I straddle his thighs, my dress riding up as I settle against him. His hands span my waist, and I feel something I haven’t felt in two years—safe.
“Your tattoo,” he murmurs against my throat, his thumb tracing the small snake on my collarbone. “What does it mean?”
“Rebirth,” I breathe, arching into his touch. “Shedding old skin.”
“Beautiful,” he says, and the word is full of reverence. “You’re beautiful.”
I want to argue, to tell him he can’t see me clearly enough to know, but then his mouth is on mine again, and I stop thinking altogether.
His hands worship my body, and when he removes my dress, it’s with the kind of reverence usually reserved for sacred things. When he lays me back against the silk sheets, it’s like he’s handling glass.
“Are you ready?” he asks, his voice rough with restraint.
“I am.”
What follows is unlike anything I’ve ever known. He focuses entirely on me—my pleasure, my comfort, my needs. His touch is patient, exploring, learning what makes me gasp and arch beneath him. When tears slip down my cheeks, he kisses them away.
“Why are you crying?” he whispers.
“Because I never knew it could feel like this,” I answer.
He doesn’t respond with words, just holds me tighter as exhaustion pulls me under.
2
KASI
Three Months Later
“You’re not eating enough, Kasi.”
Mrs. Rosetti corners me by the cash register as I’m wiping down the counter, her weathered hands planted on her hips in that universal mother pose. At sixty-five, she’s built like a brick house and twice as stubborn.
“I eat plenty,” I lie, avoiding her sharp brown eyes.
“Plenty of what? Air?” She clicks her tongue disapprovingly. “You were skin and bones when you showed up here three months ago, and you’re still skin and bones. A strong wind could blow you away.”
“I’m fine, Mrs. Rosetti.”
“Fine, she says.” She throws her hands up dramatically. “You know what fine stands for? Fucked up, insecure, neurotic, and emotional. My late husband used to say that.”
I can’t help but smile. “Your husband sounds like he was a wise man.”
“Wise enough to marry me.” She softens, reaching over to tuck a strand of hair behind my ear like I’m one of her own daughters. “Whatever you’re running from, cara mia, it can’t follow you here.”
Rosehill is the kind of town where nothing ever happens. Population five thousand, one main street, and enough distance from my old life that I can almost pretend Kasimira Vale never existed.
Here, I’m just Kasi. Kasi who works the morning shift at the bakery, who lives in the studio apartment above the hardware store, who pays rent in cash and keeps to herself. Nobody asks questions about why a twenty-two-year-old woman has no credit history, no social media, no past worth mentioning.

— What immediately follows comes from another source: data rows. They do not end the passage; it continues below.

(* ===== verification/Messenger.v ===== *)
(** The messenger: framing, encryption, the TLS handshake and the send queue
    between the session and the transport.

    Source: libs/prodigy-oaa-protocol, Messenger/Messenger and
    Messenger/EncryptionPolicy. The TLS wrapper is used through the interface
    [SecureChannel]; the reaction of the code connected to the signals is a
    parameter of the model (see [Reaction]). *)

From S2P Require Import Prelude Frames Ring FrameParser FrameAssembler.
Import FrameAssembler.FrameAssembler.

Inductive HandshakeResult := Complete | WantIo | Failed.

(** * The TLS interface

    What the messenger relies on in its [Cryptor]. The laws say that
    [deinit] ends the session, that traffic does not, and that the peer of a
    session in step decrypts every frame payload the session encrypts, both
    staying in step. *)
Class SecureChannel (K : Type) := {
  sc_init : K -> K * bool;
  sc_deinit : K -> K;
  sc_isActive : K -> bool;
  sc_doHandshake : K -> K * HandshakeResult;
  sc_readHandshakeBuffer : K -> K * option bytes;
  sc_writeHandshakeBuffer : K -> bytes -> K * bool;
  sc_encrypt : K -> bytes -> K * option bytes;
  sc_decrypt : K -> bytes -> K * option bytes;
  sc_insync : K -> K -> Prop;
  sc_deinit_inactive k : sc_isActive (sc_deinit k) = false;
  sc_insync_active k1 k2 :
    sc_insync k1 k2 -> sc_isActive k1 = true /\ sc_isActive k2 = true;
  sc_transfer k1 k2 p :
    sc_insync k1 k2 -> p <> [] -> blen p <= FrameSerializer.FRAME_MAX_PAYLOAD ->
    exists k1' k2' c,
      sc_encrypt k1 p = (k1', Some c) /\ u16 (blen c)
      /\ sc_decrypt k2 c = (k2', Some p) /\ sc_insync k1' k2'
}.

(** * EncryptionPolicy *)

Definition shouldEncrypt (channelId messageId : Z) (sslActive : bool) : bool :=
  if negb sslActive then false
  else if channelId =? 0 then
    negb ((messageId =? 0x1) || (messageId =? 0x2) || (messageId =? 0x3)
          || (messageId =? 0x4) || (messageId =? 0xb) || (messageId =? 0xc))
  else true.

Definition ChannelId_Input : Z := 1.

Module Messenger.

(** The signals, and the writes to the transport, in the order they happen. *)
Inductive ProtocolError :=
| NoMessageId (channelId : Z)
| Assembly (e : AssemblyError).

Inductive Event :=
| messageSent (channelId messageId : Z) (payload : bytes)
| wrote (frame : bytes)
| messageReceived (channelId messageId : Z) (payload : bytes) (dataOffset : Z)
    (mt : MessageType)
| handshakeComplete
| handshakeFailed
| tlsFailed
| protocolFailed (e : ProtocolError).

(** What the code connected to a signal, or the transport inside [write],
    does to the messenger before the emission returns: nothing, [stop()], or
    [stop()] and [start()] again. *)
Inductive Reaction := Continue | Stop | StopStart.

#[export] Instance Reaction_eq_dec : EqDecision Reaction.
Proof. solve_decision. Defined.

Section Messenger.
Context {K : Type} `{!SecureChannel K}.
Context (env : list Event -> Reaction).

Record t := mk {
  parser_ : FrameParser.t CircularBuffer.t;
  assembler_ : FrameAssembler.t;
  cryptor_ : K;
  sendQueue_ : list (list bytes);
  sending_ : bool;
  started_ : bool;
  handshakeFailureEmitted_ : bool;
  tlsFailureEmitted_ : bool;
  protocolFailureEmitted_ : bool;
  lifecycleGeneration_ : Z;
  log : list Event
}.

#[global] Instance t_settable : Settable t := {| eta_record r :=
  mk (parser_ r) (assembler_ r) (cryptor_ r) (sendQueue_ r) (sending_ r)
     (started_ r) (handshakeFailureEmitted_ r) (tlsFailureEmitted_ r)
     (protocolFailureEmitted_ r) (lifecycleGeneration_ r) (log r) |}.

(** The constructor; [k] is the fresh TLS wrapper. *)
Definition create (k : K) : t :=
  mk FrameParser.create FrameAssembler.create k [] false false false false false 0 [].

(** The state with neither queue nor partial data, as [start] and [stop]
    leave it. The signal connections are made exactly while [started_]. *)
Definition cleared (m : t) : t :=
  m <| parser_ ::= FrameParser.reset |> <| assembler_ ::= FrameAssembler.reset |>
    <| sendQueue_ := [] |> <| sending_ := false |>
    <| handshakeFailureEmitted_ := false |> <| tlsFailureEmitted_ := false |>
    <| protocolFailureEmitted_ := false |>.

Definition start (m : t) : t :=
  if started_ m then m else cleared m <| started_ := true |>.

Definition stop (m : t) : t :=
  cleared (m <| lifecycleGeneration_ ::= fun g => (g + 1) mod 2 ^ 64 |>
             <| started_ := false |>)
    <| cryptor_ ::= sc_deinit |>.

(** Emitting a signal: the event is logged, then the connected code runs. *)
Definition emit (e : Event) (m : t) : t :=
  let m := m <| log ::= fun l => l ++ [e] |> in
  match env (log m) with
  | Continue => m
  | Stop => stop m
  | StopStart => start (stop m)
  end.

(** [!started_ || generation != lifecycleGeneration_] *)
Definition interrupted (generation : Z) (m : t) : bool :=
  negb (started_ m) || negb (generation =? lifecycleGeneration_ m).

(** ** The send queue *)

(** The [for] loop over the frames of one item; [true] is its [return]. *)
Fixpoint writeFrames (generation : Z) (frames : list bytes) (m : t) : t * bool :=
  match frames with
  | [] => (m, false)
  | frame :: frames' =>
      if interrupted generation m then (m, true)
      else
        let m := emit (wrote frame) m in
        if interrupted generation m then (m, true)
        else writeFrames generation frames' m
  end.

(** The [while] loop; [None] is running out of fuel. *)
Fixpoint drain (fuel : nat) (generation : Z) (m : t) : option (t * bool) :=
  if interrupted generation m then Some (m, false)
  else
    match sendQueue_ m with
    | [] => Some (m, false)
    | item :: rest =>
        match fuel with
        | O => None
        | S fuel' =>
            let r := writeFrames generation item (m <| sendQueue_ := rest |>) in
            if r.2 then Some r else drain fuel' generation r.1
        end
    end.

Definition processSendQueue (m : t) : option t :=
  if sending_ m then Some m
  else
    let generation := lifecycleGeneration_ m in
    let m := m <| sending_ := true |> in
    '(m, returned) ← drain (length (sendQueue_ m)) generation m;
    if (returned : bool) then Some m
    else if generation =? lifecycleGeneration_ m
         then Some (m <| sending_ := false |>) else Some m.

(** ** Failures, each reported once *)

Definition failHandshake (m : t) : t :=
  if handshakeFailureEmitted_ m then m
  else emit handshakeFailed (m <| handshakeFailureEmitted_ := true |>).

Definition failTls (m : t) : t :=
  if tlsFailureEmitted_ m then m
  else emit tlsFailed (m <| tlsFailureEmitted_ := true |> <| sendQueue_ := [] |>).

Definition failProtocol (e : ProtocolError) (m : t) : t :=
  if protocolFailureEmitted_ m then m
  else emit (protocolFailed e)
         (m <| protocolFailureEmitted_ := true |> <| sendQueue_ := [] |>
            <| assembler_ ::= FrameAssembler.reset |>).

(** ** Sending *)

(** The body of the encryption loop on one frame: the payload is encrypted,
    the size field rewritten, the total of a FIRST frame kept. The outer
    [option] is [FrameHeader::parse] reading past the frame's end. *)
Definition encryptFrame (k : K) (frame : bytes) : option (K * option bytes) :=
  hdr ← FrameHeader.parse (take 2 frame);
  let sizeLen := FrameHeader.sizeFieldLength (FrameHeader.frameType hdr) in
  let headerLen := (2 + sizeLen)%nat in
  let frameHeader := take headerLen frame in
  let framePl := drop headerLen frame in
  let '(k, encrypted) := sc_encrypt k framePl in
  match encrypted with
  | None => Some (k, None)
  | Some data =>
      Some (k, Some (take 2 frameHeader
                     ++ (if decide (FrameHeader.frameType hdr = First)
                         then be16 (blen data) ++ mid frameHeader 4 4
                         else be16 (blen data))
                     ++ data))
  end.

(** The loop; [inr None] in the result is the [return] after a failure. *)
Fixpoint encryptFrames (k : K) (frames : list bytes)
    : option (K * option (list bytes)) :=
  match frames with
  | [] => Some (k, Some [])
  | frame :: frames' =>
      '(k, encrypted) ← encryptFrame k frame;
      match encrypted with
      | None => Some (k, None)
      | Some frame' =>
          r ← encryptFrames k frames';
          Some (r.1, option_map (cons frame') r.2)
      end
  end.

Definition messageTypeFor (channelId messageId : Z) : MessageType :=
  if channelId =? 0 then Specific
  else if messageId =? 0x8 then Control
  else Specific.

(** Queue and send: the input channel goes first. *)
Definition enqueueFrames (channelId : Z) (frames : list bytes) (m : t) : option t :=
  processSendQueue
    (if channelId =? ChannelId_Input
     then m <| sendQueue_ ::= cons frames |>
     else m <| sendQueue_ ::= fun q => q ++ [frames] |>).

Definition sendMessage (channelId messageId : Z) (payload : bytes) (m : t) : option t :=
  if negb (started_ m) then Some m
  else if tlsFailureEmitted_ m || protocolFailureEmitted_ m then Some m
  else
    let generation := lifecycleGeneration_ m in
    let m := emit (messageSent channelId messageId payload) m in
    if interrupted generation m then Some m
    else
      let fullPayload := be16 messageId ++ payload in
      let msgType := messageTypeFor channelId messageId in
      let encrypt := shouldEncrypt channelId messageId (sc_isActive (cryptor_ m)) in
      let encType := if encrypt then Encrypted else Plain in
      frames ← FrameSerializer.serialize channelId msgType encType fullPayload;
      if encrypt then
        '(k, encrypted) ← encryptFrames (cryptor_ m) frames;
        let m := m <| cryptor_ := k |> in
        match encrypted with
        | None => Some (failTls m)
        | Some frames => enqueueFrames channelId frames m
        end
      else enqueueFrames channelId frames m.

(** [sendRaw]'s acceptance test for the size fields. *)
Definition rawSizesOk (frameType : FrameType) (dataSize totalMessageSize : Z) : bool :=
  if 65535 <? dataSize then false
  else if decide (frameType = First) then
    negb ((totalMessageSize <? 2) || (totalMessageSize <=? dataSize)
          || (MAX_ASSEMBLED_MESSAGE_SIZE <? totalMessageSize))
  else totalMessageSize =? 0.

Definition sendRaw (channelId : Z) (data : bytes) (frameType : FrameType)
    (msgType : MessageType) (encType : EncryptionType) (totalMessageSize : Z)
    (m : t) : option t :=
  if negb (started_ m) then Some m
  else if negb (rawSizesOk frameType (blen data) totalMessageSize) then Some m
  else if tlsFailureEmitted_ m || protocolFailureEmitted_ m then Some m
  else
    let header := FrameHeader.mk channelId frameType encType msgType 0 in
    let frame :=
      FrameHeader.serialize header ++ be16 (blen data)
      ++ (if decide (frameType = First) then be32 totalMessageSize else [])
      ++ data in
    processSendQueue (m <| sendQueue_ ::= fun q => q ++ [[frame]] |>).

(** ** The handshake *)

Definition driveHandshake (m : t) : option t :=
  let '(k, result) := sc_doHandshake (cryptor_ m) in
  let '(k, outgoing) := sc_readHandshakeBuffer k in
  let m := m <| cryptor_ := k |> in
  match outgoing with
  | None => Some (failHandshake m)
  | Some data =>
      m ← (if decide (data = []) then Some m else sendMessage 0 0x3 data m);
      match result with
      | Complete => Some (emit handshakeComplete m)
      | Failed => Some (failHandshake m)
      | WantIo => Some m
      end
  end.

Definition startHandshake (m : t) : option t :=
  let m := m <| handshakeFailureEmitted_ := false |> in
  let '(k, ok) := sc_init (cryptor_ m) in
  let m := m <| cryptor_ := k |> in
  if ok then driveHandshake m else Some (failHandshake m).

Definition handleHandshakeData (data : bytes) (m : t) : option t :=
  let '(k, ok) := sc_writeHandshakeBuffer (cryptor_ m) data in
  let m := m <| cryptor_ := k |> in
  if ok then driveHandshake m else Some (failHandshake m).

(** ** Receiving *)

Definition onMessageAssembled (channelId : Z) (mt : MessageType) (payload : bytes)
    (m : t) : option t :=
  if blen payload <? 2 then Some (failProtocol (NoMessageId channelId) m)
  else
    let messageId := be_decode (take 2 payload) in
    if (channelId =? 0) && (messageId =? 0x3) && negb (sc_isActive (cryptor_ m))
    then handleHandshakeData (drop 2 payload) m
    else Some (emit (messageReceived channelId messageId payload 2 mt) m).

(** The assembler's signals, delivered while connected. *)
Definition onAssemblerEvent (e : FrameAssembler.Event) (m : t) : option t :=
  if negb (started_ m) then Some m
  else match e with
       | messageAssembled ch mt payload => onMessageAssembled ch mt payload m
       | assemblyFailed err => Some (failProtocol (Assembly err) m)
       end.

Fixpoint onAssemblerEvents (es : list FrameAssembler.Event) (m : t) : option t :=
  match es with
  | [] => Some m
  | e :: es' => m ← onAssemblerEvent e m; onAssemblerEvents es' m
  end.

Definition assemble (header : FrameHeader.t) (payload : bytes) (m : t) : option t :=
  let r := FrameAssembler.onFrame (assembler_ m) header payload in
  onAssemblerEvents r.2 (m <| assembler_ := r.1 |>).

Definition onFrameParsed (f : FrameSerializer.frame) (m : t) : option t :=
  if tlsFailureEmitted_ m || protocolFailureEmitted_ m then Some m
  else
    match FrameHeader.encryptionType f.1 with
    | Plain => assemble f.1 f.2 m
    | Encrypted =>
        let '(k, decrypted) := sc_decrypt (cryptor_ m) f.2 in
        let m := m <| cryptor_ := k |> in
        match decrypted with
        | None => Some (failTls m)
        | Some payload => assemble f.1 payload m
        end
    end.

(** The parser's [frameParsed] signal, delivered while connected. *)
Fixpoint onFramesParsed (fs : list FrameSerializer.frame) (m : t) : option t :=
  match fs with
  | [] => Some m
  | f :: fs' =>
      m ← (if started_ m then onFrameParsed f m else Some m);
      onFramesParsed fs' m
  end.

I turn down Sycamore Road, past the white picket fences and perfectly manicured lawns. Children play in their yards while their mothers water gardens, and everything is so beautifully normal it almost hurts to look at.
This is what I bought with one night in a stranger’s arms.
The money had been more than I’d ever dreamed of—five thousand dollars from the man whose face I never saw but whose touch I still feel in my dreams.
Every night, I trace the phantom paths his hands took across my skin, remembering how he held me like I was something precious instead of something to be used.
And sometimes, when the loneliness gets too sharp, I let myself fall into the memory completely. I close my eyes, press my handbetween my legs, and imagine the way his mouth tasted me—slow, thorough, like worship—his tongue dragging against my clit until I broke apart in his arms.